Ok yea because my MPG is pretty bad right now and I know my car shouldn't take up that much gas.

And there's one more problem that I have with my car. It has to do with the RPM gauge, the needle will jump exactly like the one in this video. It happens all the time, once in a while it goes back to normal but only for a while.






I'm no car expert so I'm sorry if it's a stupid question but I just want to find out what is causing the needle to jump almost randomly and if the problem is affecting my car in any other way other than just messing up the RPM gauge.


----------



## rogoman (Dec 16, 2004)

The tach, I believe is part of a unified meter control unit.

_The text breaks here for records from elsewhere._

(* ===== verification/Prelude.v ===== *)
(** * Open ASPM: a verification development

    Open ASPM ingests the reports of security scanners.  A client reserves an
    import, uploads the report, completes the import; a job processes the
    report into scans, observations and normalizations; nothing that was
    accepted may be lost, duplicated or attributed to another workspace.  The
    state is in PostgreSQL and in a blob store; the Go code under
    src/internal is a set of packages, each with a service and a store.

    ** How the program is modelled

    A Go function is a Rocq function with the same name; where two packages
    use one name, the Module tells them apart, and where a service and a store
    of one package do, the service's has the prefix [Service].  Validators
    are [bool] functions, fallible functions return [result] (this file),
    structs are records, string enumerations are inductive types, times and
    durations are integers of nanoseconds, 64-bit arithmetic wraps around
    where it can overflow.

    A function that talks to the database is a [prog] (Txn.v): begin,
    statements, commit, early return with the deferred rollback.  Every call
    of the connection can fail, and a failed commit may have taken effect or
    not: [run] takes the list of faults, and the theorems hold for all of
    them unless they say that the connection is healthy.  A statement and the
    [RowsAffected] of its result are one such call: an error of either ends
    the function with the deferred rollback.  Concurrency is the
    interleaving of these programs at transaction boundaries; rows that other
    transactions hold (SKIP LOCKED) and advisory locks are inputs of a call.
    The tables are finite maps with the constraints of
    src/internal/database/migrations as [bool] functions, checked by the
    statements in PostgreSQL's order.  The foreign key from jobs to
    operations is deferred, and Complete inserts the operation in the same
    transaction as the job, so no commit can violate it.

    What is outside the repository is a parameter: what PostgreSQL does that
    the repository does not define ([Postgres], Queue.v: the rounding of
    timestamps, jsonb values, the order of text), the clock, the random source, the
    executor's scan order, the reader behind a request body, the authorizer
    and the blob store as interfaces; the answers of the operating system, of
    the S3 service ([ObjectService], with its laws [ObjectLaws]), of the
    database driver and of goose ([Provider]); what other processes do between
    two calls.  Each theorem with such a parameter has a witness on a concrete
    instance.

    ** Files

    - Prelude.v (this file): results, 64-bit integers, tactics and lemmas
      every file shares.
    - GoStrings.v, Encoding.v, Base64.v, Json.v, JsonFacts.v, JsonTokens.v,
      Unmarshal.v, GoTime.v, GoTimeFacts.v, GoPath.v: what the program uses of
      the Go standard library (UTF-8, patterns, base32, hexadecimal, SHA-256,
      HMAC, base64, JSON as values, as tokens and into structs, RFC 3339,
      package path).  JsonFacts.v and GoTimeFacts.v prove that parsing undoes
      printing.
    - Txn.v, Records.v, Idempotency.v: database programs; the insert-or-replay
      idiom of every immutable record; the claims of the idempotent writes.
    - Queue.v ([JobQueue], jobqueue/queue.go): the tables jobs and
      job_attempts and the operations of the queue.  Lifecycle.v is the
      abstract specification, events on one job; QueueRefinement.v shows that
      every operation performs exactly such events; QueueTheorems.v draws the
      conclusions; QueueExamples.v has the witnesses.
    - Worker.v, WorkerPool.v, WorkerExamples.v (jobqueue/worker.go): a worker
      slot against the interface [queueBackend], which the queue implements,
      and Run with all its slots.
    - Catalog.v, CatalogExamples.v (internal/catalog): repositories, their
      links to applications and the resolution of an active link.
    - Uploads.v, UploadExamples.v (ingestion/postgres.go, the three upload
      operations); Streams.v (request bodies, the interface of the blob
      store, an instance in memory); Blobstore.v (blobstore/blobstore.go and
      stream.go: keys, options, bounded and verified streams).
    - Manifests.v: the record both stores publish.  Filesystem.v
      (blobstore/filesystem), call by call of the operating system;
      FilesystemFacts.v, FilesystemTheorems.v, FilesystemRefinement.v (the
      store against a store of immutable versions), FilesystemBlobs.v (as an
      instance of the interface the ingestion uses), FilesystemExamples.v.
      S3store.v (blobstore/s3store), request by request; S3Theorems.v,
      S3Examples.v.  Conformance.v (blobstoretest) is the suite of the stores
      as a program; ConformanceTheorems.v runs it on the filesystem store.
    - Ingestion.v (ingestion/types.go, postgres.go: Reserve,
      ReplayReservation, Complete), Scans.v (scan.go, the validation of
      processing.go), Processing.v (processing_postgres.go,
      scan_postgres.go), IngestionService.v (service.go).
    - Pipeline.v, PipelineTheorems.v, ProcessingTheorems.v,
      IngestionTheorems.v, UploadTheorems.v, IngestionExamples.v: the
      operations of the ingestion package, of the catalog and of the queue on
      one database.
    - Finding.v, Normalizer.v, Correlation.v, FindingExamples.v
      (internal/finding, normalization/sarif, correlation).
    - Sarif.v, SarifValidate.v, SarifReading.v, SarifTheorems.v,
      SarifRoundtrip.v, SarifExamples.v (parsing/sarif): the parser of
      reports.  ImportJob.v, ImportJobFacts.v, ImportJobTheorems.v,
      ImportJobExamples.v (processing/importjob): the handler that composes
      the parser, the stores, the normalizer and the lifecycle.
    - Authorization.v, Authentication.v (internal/authorization,
      internal/authentication).  Bootstrap.v, BootstrapTheorems.v,
      BootstrapExamples.v (internal/bootstrap, identity, tenancy).
    - Server.v, ServerTheorems.v (internal/server): the handler and the two
      goroutines of Serve.  Migrations.v (internal/database).  Command.v,
      CommandTheorems.v, CommandExamples.v (internal/command, version): the
      program from its arguments to its exit code.

    ** What the theorems show

    Pipeline.  Whatever sequence of calls runs on whatever connections, an
    import, its artifact, its analysis context, its operation and its job
    agree ([pipeline_consistent]), and no call takes back what was accepted
    ([pipeline_keeps]).  A fresh completion publishes exactly its rows
    ([completion_publishes]); retries of a completion or a reservation are
    answered with the original, whatever happened in between
    ([completion_idempotent]) or with the import in its present state
    ([reservation_idempotent]); requests with equal fingerprints ask for the
    same, unless their two texts collide ([fingerprint_faithful]).  A receipt of an upload
    speaks of the bytes that were sent and stored ([upload_evidence]), and a
    failed upload leaves no lease behind ([upload_no_leak]).  A result can be
    published again and nothing else ([result_final]); a scan is stored once
    and redelivery finds it ([scan_replay]).

    Queue.  Every operation refines the lifecycle and takes effect entirely
    or not at all ([operations_atomic]); every reachable database satisfies
    the invariant ([reachable_invariant]); no job is lost, and each operation
    makes only its own transitions, of the jobs it names ([job_history]), attempts are recorded exactly ([attempt_history_exact]),
    stale workers are fenced ([stale_token_fenced]), cancellation is durable
    ([cancellation_durable]), acquisition is exclusive and finds work
    ([acquire_exclusive], [acquire_finds_work]), recovery and enqueueing do
    what they promise ([recovery_exact], [enqueue_idempotent]).

    Worker.  The calls of one job follow the protocol ([process_protocol]); a
    worker that keeps its lease by heartbeats settles the job as its handler's
    outcome calls for, whatever others do that leaves the lease alone
    ([process_settles]); the retry delay is the capped
    exponential ([retryDelay_exponential]), and the worker with all its slots
    only performs queue operations, loses no error and answers for them; the
    iterations of the slots follow each other, and the operations of other
    slots and processes come between the calls of an iteration as the
    [moment]s of the world it runs in ([worker_run], [worker_simulates_queue] for one slot).

    Blob stores.  Whatever calls fail and whatever other processes do, a put
    publishes all of its verified bytes or nothing ([put_publishes],
    [s3_put_publishes]); histories of calls on the filesystem store are
    histories of a store of immutable versions ([filesystem_refines]), what was
    put is read ([blob_roundtrip], [s3_reads_back]), and the store passes the
    conformance suite ([filesystem_conforms]).  Streams: [bounded_copy_total],
    [unbounded_limit_panics], [verified_content], [stored_content_roundtrip].

    Reports.  The streaming check of the parser accepts exactly the documents
    within its limits ([validate_exact]); a printed document parses to what was
    printed ([parse_roundtrip]); source pointers resolve ([pointers_resolve]);
    no more is read than the limit ([parse_bounded]).  The import job records
    what the report says and ends the operation ([import_recorded]), an
    operation whose job is given up with a permanent outcome has ended for
    good ([import_abandoned]), and no delivery breaks the
    invariants ([import_safe]).

    Access.  The installation grants one operator what it should and nothing
    else ([initialize_grants]), happens once ([bootstrap_once]), and a rotation
    revokes the other tokens ([rotate_revokes]); [authorize_iff],
    [workspace_isolation] (a decision reads only the rows of the request's
    principal, workspace and token), [authentication_sound],
    [generated_token_authenticates].

    Program.  The token that the command line prints works
    ([printed_token_works]); every run that ends closes its connections and
    prints nothing unless it succeeds ([command_orderly]); the server ends once
    it is told to or its listener fails, and says which ([serve_ends]); every response has
    the protecting headers ([handler_surface]).

    Catalog: [repository_idempotent], [link_resolves].  Findings:
    [observation_replay], [observation_complete], [records_immutable],
    [normalization_accepted] (the mapping of docs/normalization/sarif.md),
    [dispatch_reports_blockers].

    ** Fuel and bounds

    Every definition terminates by its structure or by a bound that is shown
    or argued to be enough where it is used.  The JSON parser has fuel for
    three calls per byte of its input and some more, which [decode_print]
    shows to be enough for every printed value up to the depth limit of
    encoding/json; decimal digits are counted by the binary logarithm, the
    blocks of SHA-256 by the length of the padded message.  A copy of a stream
    has one step per byte and per piece of the body ([Streams.reads]), and
    [bounded_copy_total] shows that it ends.  The retry delay is doubled as
    often as the attempt number says and stops at its cap.  The streaming
    check of a report has two steps per byte and two more, the decoders of its
    structures follow the tokens; reading a source takes a buffer per read,
    and the theorems ask for as many as the source has reads.  The filesystem
    store copies with as many steps as its source has reads; the S3 uploader
    reads with the buffers it brings.  The server is a machine whose every run
    has five events of its own at most ([serve_ends]).

    ** Not modelled

    The main function connects the process with [Run] of Command.v: signals,
    standard streams, exit.  Of the filesystem store, the loss of bytes that
    were not synced is left out, and of both stores the closing of readers; of
    the database, that it refuses text that is not valid UTF-8 (the stores
    then answer with the error of a failed statement, and change nothing); of
    the worker, the time it waits; of the server, the time limits of
    connections and the text of a redirect; of the command line, the zone in
    which a time is printed and the quoting of an argument.  The migrations run
    in goose, a third-party library: the tables they create are modelled where
    they are used.  The OpenAPI documents, the SQL of the migrations beyond
    tables and constraints, and the tests are not code of the program. *)

From stdpp Require Export base tactics decidable numbers option list gmap fin_maps
  strings sorting relations.
From Stdlib Require Export Lia ZArith.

A signal from the ECU is sent directly to the control unit. Re-seat the harness connectors at the ECU and the unified meter control unit; if still no-good, then the control unit may be bad.


----------



## amp1114 (Jan 8, 2012)

Ok thanks for all the help rogoman. I'll check in on that


----------



## smj999smj (Jan 1, 2006)

Unified meters weren't used until a little later. The tachometer itself is likely the culprit. There were two available: one for the SE models (24825-0L710) and one for the GXE/GLE models (24825-40U00). The bad news is that either one MSRP's for over $550. Purchase it from an online Nissan dealer and you'd probably save $100 or more. It might be worth contacting some of the companies that do instrument cluster repairs and see if they could repair your tachometer. What do you got to lose other than the time to make a phone call or send an e-mail?

As far as the "engine kicking," I would highly suspect an ignition coil issue. Like rogoman says, an oscilloscope would be the best tool to use for testing them.


----------



## amp1114 (Jan 8, 2012)

Haha wow $550 is way too much for a tachometer. And yea you're right, I'd rather look for a company that repairs that kind of stuff, but I'll most likely go to a junkyard and remove the tachometer from a 4th gen. maxima there and get it for a lot cheaper.

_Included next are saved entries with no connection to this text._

(* ===== verification/GoStrings.v ===== *)
(** * Go strings

    A Go [string] is a sequence of bytes.  This file models the parts of the
    language and of the packages [unicode/utf8], [strings] and [regexp] that
    the program's validators use: UTF-8 decoding and rune counting,
    [TrimSpace], the search for a NUL byte, and the anchored character-class
    patterns; then the identifier validators that several packages repeat
    verbatim ([validOpaqueID], [validText], [validDisplayName]). *)

From S2P Require Import Prelude.
From Stdlib Require Import Ascii.

Local Open Scope Z_scope.

Definition byte_val (c : ascii) : Z := Z.of_N (N_of_ascii c).

Lemma byte_val_range c : 0 <= byte_val c < 256.
Proof. unfold byte_val. pose proof (N_ascii_bounded c). lia. Qed.

Definition slen (s : string) : Z := Z.of_nat (String.length s).

Fixpoint sforallb (f : ascii -> bool) (s : string) : bool :=
  match s with "" => true | String c s => f c && sforallb f s end.

Lemma slen_app s t : slen (s +:+ t) = slen s + slen t.
Proof.
  unfold slen. induction s as [|c s IH]; [done|].
  change (String c s +:+ t) with (String c (s +:+ t)). simpl String.length. lia.
Qed.

Lemma sforallb_app f s t : sforallb f (s +:+ t) = sforallb f s && sforallb f t.
Proof.
  induction s as [|c s IH]; [done|].
  change (String c s +:+ t) with (String c (s +:+ t)). simpl. by rewrite IH, andb_assoc.
Qed.

Lemma sforallb_impl (f g : ascii -> bool) s :
  (forall c, f c = true -> g c = true) -> sforallb f s = true -> sforallb g s = true.
Proof.
  intros H. induction s as [|c s IH]; [done|]. simpl. intros Hs. simp_bool.
  by rewrite H, IH.
Qed.

Lemma append_nil_r (s : string) : s +:+ "" = s.
Proof. induction s as [|c s IH]; [done|]. change (String c (s +:+ "") = String c s). by rewrite IH. Qed.

Lemma append_assoc (s t u : string) : (s +:+ t) +:+ u = s +:+ (t +:+ u).
Proof.
  induction s as [|c s IH]; [done|].
  change (String c ((s +:+ t) +:+ u) = String c (s +:+ (t +:+ u))). by rewrite IH.
Qed.

Lemma append_inj_l (s t u : string) : s +:+ t = s +:+ u -> t = u.
Proof.
  induction s as [|c s IH]; [done|].
  change (String c (s +:+ t) = String c (s +:+ u) -> t = u). intros [= H]. auto.
Qed.

Lemma slen_nonneg s : 0 <= slen s.
Proof. unfold slen. lia. Qed.
#[export] Hint Resolve slen_nonneg : aspm.

(** [strings.HasPrefix]. *)
Definition HasPrefix (s p : string) : bool := String.prefix p s.

Lemma HasPrefix_app p s : HasPrefix (p +:+ s) p = true.
Proof.
  unfold HasPrefix. induction p as [|c p IH]; [by destruct s|].
  change (String c p +:+ s) with (String c (p +:+ s)). simpl.
  destruct (ascii_dec c c); [done|congruence].
Qed.

(** [strings.IndexByte(s, 0) >= 0]. *)
Definition has_nul (s : string) : bool := negb (sforallb (fun c => negb (byte_val c =? 0)) s).

(** ** UTF-8 *)

(** One decoding step of a Go string: a rune together with the bytes that
    encode it, or a byte that starts no valid encoding (which Go reports as
    U+FFFD of width 1). *)
Inductive rune :=
| Rune (cp : Z) (enc : string)
| Bad (c : ascii).

Definition rune_bytes (r : rune) : string :=
  match r with Rune _ enc => enc | Bad c => String c "" end.

Definition is_rune (r : rune) : bool := match r with Rune _ _ => true | Bad _ => false end.

Definition between (lo hi z : Z) : bool := (lo <=? z) && (z <=? hi).

(** The first continuation byte's range, from the leading byte
    ([utf8.acceptRanges]). *)
Definition second_lo (a : Z) : Z := if a =? 224 then 160 else if a =? 240 then 144 else 128.
Definition second_hi (a : Z) : Z := if a =? 237 then 159 else if a =? 244 then 143 else 191.

Fixpoint runes (s : string) : list rune :=
  match s with
  | "" => []
  | String c1 s1 =>
      let a := byte_val c1 in
      if a <? 128 then Rune a (String c1 "") :: runes s1
      else if between 194 244 a then
        match s1 with
        | "" => Bad c1 :: runes s1
        | String c2 s2 =>
            let b := byte_val c2 in
            if negb (between (second_lo a) (second_hi a) b) then Bad c1 :: runes s1
            else if a <? 224 then
              Rune ((a - 192) * 64 + (b - 128)) (String c1 (String c2 "")) :: runes s2
            else
              match s2 with
              | "" => Bad c1 :: runes s1
              | String c3 s3 =>
                  let c := byte_val c3 in
                  if negb (between 128 191 c) then Bad c1 :: runes s1
                  else if a <? 240 then
                    Rune ((a - 224) * 4096 + (b - 128) * 64 + (c - 128))
                         (String c1 (String c2 (String c3 ""))) :: runes s3
                  else
                    match s3 with
                    | "" => Bad c1 :: runes s1
                    | String c4 s4 =>
                        let d := byte_val c4 in
                        if negb (between 128 191 d) then Bad c1 :: runes s1
                        else
                          Rune ((a - 240) * 262144 + (b - 128) * 4096 + (c - 128) * 64 + (d - 128))
                               (String c1 (String c2 (String c3 (String c4 "")))) :: runes s4
                    end
              end
        end
      else Bad c1 :: runes s1
  end.

Definition concat_runes (l : list rune) : string :=
  foldr (fun r acc => rune_bytes r +:+ acc) "" l.

(** [utf8.ValidString] and [utf8.RuneCountInString]. *)
Definition ValidString (s : string) : bool := forallb is_rune (runes s).
Definition RuneCountInString (s : string) : Z := Z.of_nat (length (runes s)).

Lemma string_ind_lt (P : string -> Prop) :
  (forall s, (forall t, (String.length t < String.length s)%nat -> P t) -> P s) -> forall s, P s.
Proof.
  intros H s. remember (String.length s) as n eqn:Hn. revert s Hn.
  induction n as [n IH] using lt_wf_ind. intros s ->. apply H. intros t Ht.
  by apply (IH (String.length t)).
Qed.

Lemma concat_runes_cons r l : concat_runes (r :: l) = rune_bytes r +:+ concat_runes l.
Proof. done. Qed.

(** Decoding loses no byte. *)
Lemma concat_runes_runes s : concat_runes (runes s) = s.
Proof.
  induction s as [s IH] using string_ind_lt.
  destruct s as [|c1 s1]; [done|]. cbn [runes].
  repeat match goal with
  | |- context [if ?b then _ else _] => destruct b
  | |- context [match ?x with "" => _ | String _ _ => _ end] => destruct x as [|? ?]
  end; rewrite concat_runes_cons, IH by (simpl; lia); done.
Qed.

Lemma runes_ascii s :
  sforallb (fun c => byte_val c <? 128) s = true ->
  ValidString s = true /\ RuneCountInString s = slen s.
Proof.
  unfold ValidString, RuneCountInString, slen.
  induction s as [|c s IH]; [done|]. cbn [sforallb runes]. intros H. simp_bool.
  rewrite (proj2 (Z.ltb_lt _ _)) by done. destruct IH as [IH1 IH2]; [done|].
  cbn [forallb is_rune length String.length]. split; [done|]. lia.
Qed.

(** A string has at most as many runes as bytes, and a non-empty one has one. *)
Lemma RuneCount_bounds s : RuneCountInString s <= slen s /\ (s <> "" -> 1 <= RuneCountInString s).
Proof.
  unfold RuneCountInString, slen. split.
  - induction s as [s IH] using string_ind_lt.
    destruct s as [|c1 s1]; [done|]. cbn [runes].
    repeat match goal with
    | |- context [if ?b then _ else _] => destruct b
    | |- context [match ?x with "" => _ | String _ _ => _ end] => destruct x as [|? ?]
    end; cbn [length String.length];
    match goal with |- context [runes ?t] =>
      pose proof (IH t ltac:(cbn [String.length]; lia)); cbn [String.length] in *; lia end.
  - destruct s as [|c1 s1]; [done|]. intros _. cbn [runes]. split_cases; simpl; lia.
Qed.

(** ** [strings.TrimSpace] *)

(** [unicode.IsSpace]. *)
Definition IsSpace (r : rune) : bool :=
  match r with
  | Bad _ => false
  | Rune z _ =>
      between 9 13 z || (z =? 32) || (z =? 133) || (z =? 160) || (z =? 5760) ||
      between 8192 8202 z || (z =? 8232) || (z =? 8233) || (z =? 8239) || (z =? 8287) ||
      (z =? 12288)
  end.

I still haven't checked out the ignition coils but I'll get to it soon, I'm also planning on cleaning my fuel injectors since they could be part of the problem, just haven't had the money or the time.

And thanks for all the help


----------



## amp1114 (Jan 8, 2012)

Ok, so earlier this week I realized that I have a cylinder 5 misfire which I believe is causing my engine to "kick." I have cleaned my fuel injectors so I'm suspecting its the ignition coil. I have tried to switch my ignition coils from cylinder 3 to 5 and cylinder 5 to 3, to see if it really is my coil. But when removing the coil from cylinder 5, the rubber boot came off the coil and stayed connected to the spark plug!

So I just put the ignition coils back into their original spot. Is there any way I can reach that rubber boot? I have tried needle nosed pliers and improvised tools, but to no avail.

I would appreciate any help or advice.

Martin


----------



## rogoman (Dec 16, 2004)

amp1114 said:


> So I just put the ignition coils back into their original spot. Is there any way I can reach that rubber boot? I have tried needle nosed pliers and improvised tools, but to no avail.
> 
> I would appreciate any help or advice.
> 
> Martin


Check out this tool:

eBay - New & used electronics, cars, apparel, collectibles, sporting goods & more at low prices


----------



## amp1114 (Jan 8, 2012)

Ok thanks, I'll buy it later this month and hopefully get that rubber boot out with no problem.


----------



## smj999smj (Jan 1, 2006)

I don't know if you're going to be able to get that tool between the coil boot and the inside of the spark plug well? Long, needle nose pliers is what I've always used; twist the boot as you pull up to try and "break the seal" between the boot and the spark plug. Use a little dab of silicone grease inside of the new boot to prevent this from happening in the future. I've also seen this occur when oil has leaked past the spark plug tube seals and caused the coil boot to swell up. If you notice the old boot is wet with oil, you'll need to remove the valve cover and replace those seals.


----------



## amp1114 (Jan 8, 2012)

yea i guess I'll go buy some longer needle nose pliers and try to take the rubber boot out again and hopefully there is no oil leak...

Thanks for the help


----------